Ce souvenir de ce que j'étais m'est revenu en voyant un documentaire (intéressant, assez poignant, et que je vous conseille) sur cet homme :
(image empruntée à arte)
Le reconnaissez-vous ? Je crois que c'est impossible ... c'est Tadzio. L'adolescent de Mort à Venise.
Vendredi 07
De plus en plus, il me faut colmater les trous de ma passoire cérébrale. Alors je mets des petits mots partout. Je pose des cailloux blancs pour ne rien oublier en chemin, comme dans Se souvenir des belles choses.

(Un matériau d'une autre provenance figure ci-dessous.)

Lemma scanString_bytes bytes X lit rest :
  allBytes (λ c, 0x80 <=? byte_of c) bytes = true →
  json.scanString X = Some (lit, rest) →
  json.scanString (bytes +:+ X) = Some (bytes +:+ lit, rest).
Proof.
  intros Hall HX. induction bytes as [|c bytes IH]; [done |].
  simpl in Hall. apply andb_true_iff in Hall as [Hc Hall].
  apply N.leb_le in Hc. rewrite !append_cons.
  apply scanString_plain; [lia | lia | lia | by apply IH].
Qed.

Lemma scanString_escapeByte c X lit rest :
  byte_of c < 0x80 → json.htmlSafeSet (byte_of c) = false →
  json.scanString X = Some (lit, rest) →
  json.scanString (json.escapeByte c +:+ X)
  = Some (json.escapeByte c +:+ lit, rest).
Proof.
  intros Hc Hsafe HX.
  destruct c as [[] [] [] [] [] [] [] []];
    try discriminate Hsafe; try (by vm_compute in Hc);
    cbv [json.escapeByte]; simpl; rewrite ?append_cons, ?append_nil_l; simpl;
    by rewrite HX.
Qed.

Lemma DecodeRune_ascii c t :
  byte_of c < 0x80 →
  utf8.DecodeRuneInString (String c t) = (byte_of c, 1%nat).
Proof.
  intros Hc. unfold utf8.DecodeRuneInString, utf8.first.
  by rewrite (proj2 (N.ltb_lt _ _) Hc).
Qed.

Lemma rune_invalid_spec r size :
  (r =? utf8.RuneError) && (size =? 1)%nat = false ↔
  (r, size) ≠ (utf8.RuneError, 1%nat).
Proof.
  rewrite andb_false_iff, N.eqb_neq, Nat.eqb_neq.
  split; [intros [H | H] [= -> ->]; done |].
  intros H. destruct (N.eq_dec r utf8.RuneError) as [-> | ?]; [| by left].
  right. intros ->. by apply H.
Qed.

(** The scanner reads what the encoder writes for any string [s] up to
    the closing quotation mark. *)
Lemma scanString_stringLoop fuel s rest :
  json.scanString (json.stringLoop fuel s +:+ String quote rest)
  = Some (json.stringLoop fuel s, rest).
Proof.
  revert s. induction fuel as [|fuel IH]; intros s.
  { by destruct s. }
  destruct s as [|c t]; [done |].
  cbn [json.stringLoop].
  destruct (N.ltb_spec (byte_of c) utf8.RuneSelf) as [Hc | Hc].
  - destruct (json.htmlSafeSet (byte_of c)) eqn:Hsafe.
    + rewrite append_cons. unfold json.htmlSafeSet in Hsafe.
      rewrite !andb_true_iff, !negb_true_iff, !N.eqb_neq, N.leb_le in Hsafe.
      apply scanString_plain; [lia | lia | lia | apply IH].
    + rewrite append_assoc. by apply scanString_escapeByte.
  - destruct (utf8.DecodeRuneInString (String c t)) as [r size] eqn:Hdec.
    destruct ((r =? utf8.RuneError) && (size =? 1)%nat) eqn:Hinv.
    { rewrite append_assoc.
      change (String "\" "ufffd" +:+ ?X) with
        (String "\" (String "u" (String "f" (String "f" (String "f"
          (String "d" X)))))).
      simpl. by rewrite IH. }
    apply rune_invalid_spec in Hinv.
    destruct (DecodeRune_valid c t r size Hdec Hinv)
      as (bytes & rest' & Hs & Hlen & Hsize & Henc & Hhigh & Hdec').
    destruct ((r =? 0x2028) || (r =? 0x2029)) eqn:Hsep.
    + apply orb_true_iff in Hsep as [->%N.eqb_eq | ->%N.eqb_eq];
        rewrite !append_cons, append_nil_l; simpl; by rewrite IH.
    + rewrite append_assoc. rewrite Hs, <- Hlen, slice_to_append.
      apply scanString_bytes; [apply Hhigh; unfold utf8.RuneSelf in Hc; lia |].
      apply IH.
Qed.

(** *** Unquoting what the encoder writes *)

Lemma unquoteLoop_plain fuel c X :
  json.htmlSafeSet (byte_of c) = true →
  json.unquoteLoop (S fuel) (String c X) = String c <$> json.unquoteLoop fuel X.
Proof.
  intros Hsafe. unfold json.htmlSafeSet in Hsafe.
  rewrite !andb_true_iff, !negb_true_iff, !N.eqb_neq, N.leb_le, N.ltb_lt
    in Hsafe.
  cbn [json.unquoteLoop]. rewrite !ascii_eqb_byte.
  change (byte_of quote) with 0x22. change (byte_of "\") with 0x5C.
  rewrite (proj2 (N.eqb_neq _ 0x5C)), (proj2 (N.eqb_neq _ 0x22)) by lia.
  rewrite (proj2 (N.ltb_ge _ 0x20)) by lia. simpl.
  by rewrite (proj2 (N.ltb_lt _ utf8.RuneSelf)) by (unfold utf8.RuneSelf; lia).
Qed.

Lemma unquoteLoop_escapeByte fuel c X :
  byte_of c < 0x80 → json.htmlSafeSet (byte_of c) = false →
  json.unquoteLoop (S fuel) (json.escapeByte c +:+ X)
  = String c <$> json.unquoteLoop fuel X.
Proof.
  intros Hc Hsafe.
  destruct c as [[] [] [] [] [] [] [] []];
    try discriminate Hsafe; try (by vm_compute in Hc);
    cbv [json.escapeByte]; simpl; rewrite ?append_cons, ?append_nil_l;
    by destruct (json.unquoteLoop fuel X).
Qed.

Lemma unquoteLoop_rune fuel c bytes X r :
  0x80 ≤ byte_of c →
  utf8.DecodeRuneInString (String c bytes +:+ X)
    = (r, String.length (String c bytes)) →
  json.unquoteLoop (S fuel) (String c bytes +:+ X)
  = String.append (utf8.EncodeRune r) <$> json.unquoteLoop fuel X.
Proof.
  intros Hc Hdec. rewrite <- (slice_from_append (String c bytes) X) at 2.
  revert Hdec. generalize (String.length (String c bytes)). intros n Hdec.
  rewrite append_cons in *.
  cbn [json.unquoteLoop]. rewrite !ascii_eqb_byte.
  change (byte_of quote) with 0x22. change (byte_of "\") with 0x5C.
  rewrite (proj2 (N.eqb_neq _ 0x5C)), (proj2 (N.eqb_neq _ 0x22)) by lia.
  rewrite (proj2 (N.ltb_ge _ 0x20)) by lia. cbn [orb].
  rewrite (proj2 (N.ltb_ge _ utf8.RuneSelf)) by (unfold utf8.RuneSelf; lia).
  unfold utf8.DecodeRune. by rewrite Hdec.
Qed.
(** * Event-catalog pipeline: a shallow embedding of the adaptive
      extraction-and-enrichment core (db.py, parser.py, ein_enrichment.py)

    Python text is modelled by [string]: the UTF-8 bytes of the [str].  Case
    folding and the whitespace class are those of the ASCII range, which is
    where CPython's [str.lower], [str.strip] and the [re] class [\s] agree with
    the byte-level functions below. *)

From Stdlib Require Import NArith ZArith List String Ascii Bool Lia.
From Stdlib Require Import Numbers.DecimalString.
Import ListNotations.
Open Scope string_scope.
Set Warnings "-register-all".

(** ** Python [str] primitives *)
Module PyStr.

Definition code (c : ascii) : N := N_of_ascii c.

Definition is_upper (c : ascii) : bool :=
  (65 <=? code c)%N && (code c <=? 90)%N.

Definition lower_char (c : ascii) : ascii :=
  if is_upper c then ascii_of_N (code c + 32) else c.

(** [s.lower()] *)
Fixpoint lower (s : string) : string :=
  match s with
  | EmptyString => EmptyString
  | String c r => String (lower_char c) (lower r)
  end.

(** [c.isspace()]: TAB..CR, FS..US and the blank. *)
Definition isspace (c : ascii) : bool :=
  ((9 <=? code c)%N && (code c <=? 13)%N)
  || ((28 <=? code c)%N && (code c <=? 32)%N).

Fixpoint lstrip (s : string) : string :=
  match s with
  | EmptyString => EmptyString
  | String c r => if isspace c then lstrip r else s
  end.

Fixpoint rstrip (s : string) : string :=
  match s with
  | EmptyString => EmptyString
  | String c r =>
      match rstrip r with
      | EmptyString => if isspace c then EmptyString else String c EmptyString
      | r' => String c r'
      end
  end.

(** [s.strip()] *)
Definition strip (s : string) : string := rstrip (lstrip s).

(** [sep.join(parts)] *)
Fixpoint join (sep : string) (parts : list string) : string :=
  match parts with
  | [] => EmptyString
  | [p] => p
  | p :: rest => p ++ sep ++ join sep rest
  end.

(** [s.startswith(p)] *)
Definition startswith (p s : string) : bool := String.prefix p s.

(** Whether [s] is the empty text. *)
Definition is_empty (s : string) : bool :=
  match s with EmptyString => true | _ => false end.

(** [s.replace(a, b)] for one-character [a] and [b]. *)
Fixpoint replace_char (a b : ascii) (s : string) : string :=
  match s with
  | EmptyString => EmptyString
  | String c r =>
      String (if Ascii.eqb c a then b else c) (replace_char a b r)
  end.

(** [s[n:]] *)
Fixpoint drop (n : nat) (s : string) : string :=
  match n, s with
  | O, _ => s
  | S m, String _ r => drop m r
  | S _, EmptyString => EmptyString
  end.

(** [s[:n]] *)
Fixpoint take (n : nat) (s : string) : string :=
  match n, s with
  | S m, String c r => String c (take m r)
  | _, _ => EmptyString
  end.

(** [needle in s] *)
Fixpoint contains (needle s : string) : bool :=
  String.prefix needle s
  || match s with
     | EmptyString => false
     | String _ r => contains needle r
     end.

End PyStr.

(** ** SHA-256 (FIPS 180-4), as [hashlib.sha256(b).hexdigest()] *)
Module Sha256.
Local Open Scope N_scope.

Definition mask32 : N := 0xffffffff.
Definition add32 (x y : N) : N := N.land (x + y) mask32.
Definition rotr (n x : N) : N :=
  N.land (N.lor (N.shiftr x n) (N.shiftl x (32 - n))) mask32.

Definition Ch (x y z : N) : N :=
  N.lxor (N.land x y) (N.land (N.lxor x mask32) z).
Definition Maj (x y z : N) : N :=
  N.lxor (N.lxor (N.land x y) (N.land x z)) (N.land y z).
Definition bsig0 (x : N) : N :=
  N.lxor (N.lxor (rotr 2 x) (rotr 13 x)) (rotr 22 x).
Definition bsig1 (x : N) : N :=
  N.lxor (N.lxor (rotr 6 x) (rotr 11 x)) (rotr 25 x).
Definition ssig0 (x : N) : N :=
  N.lxor (N.lxor (rotr 7 x) (rotr 18 x)) (N.shiftr x 3).
Definition ssig1 (x : N) : N :=
  N.lxor (N.lxor (rotr 17 x) (rotr 19 x)) (N.shiftr x 10).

Mon logis est comme un atelier. Sans doute pourrait-il rendre fous certains cerveaux. Est-ce qu'on s'habitue au chaos quand on a horreur du vide ? À sa cage quand elle est aussi cocon protecteur ? Aux couches successives de matelas qu'on a accumulé(e)s quand on ne connaît pas l'existence du petit pois ?
Intimités
... docu englisheries
... griffures de mémoire
Mes murs ont la parole.
Tout ce qui est mot m'appelle et je le regarde.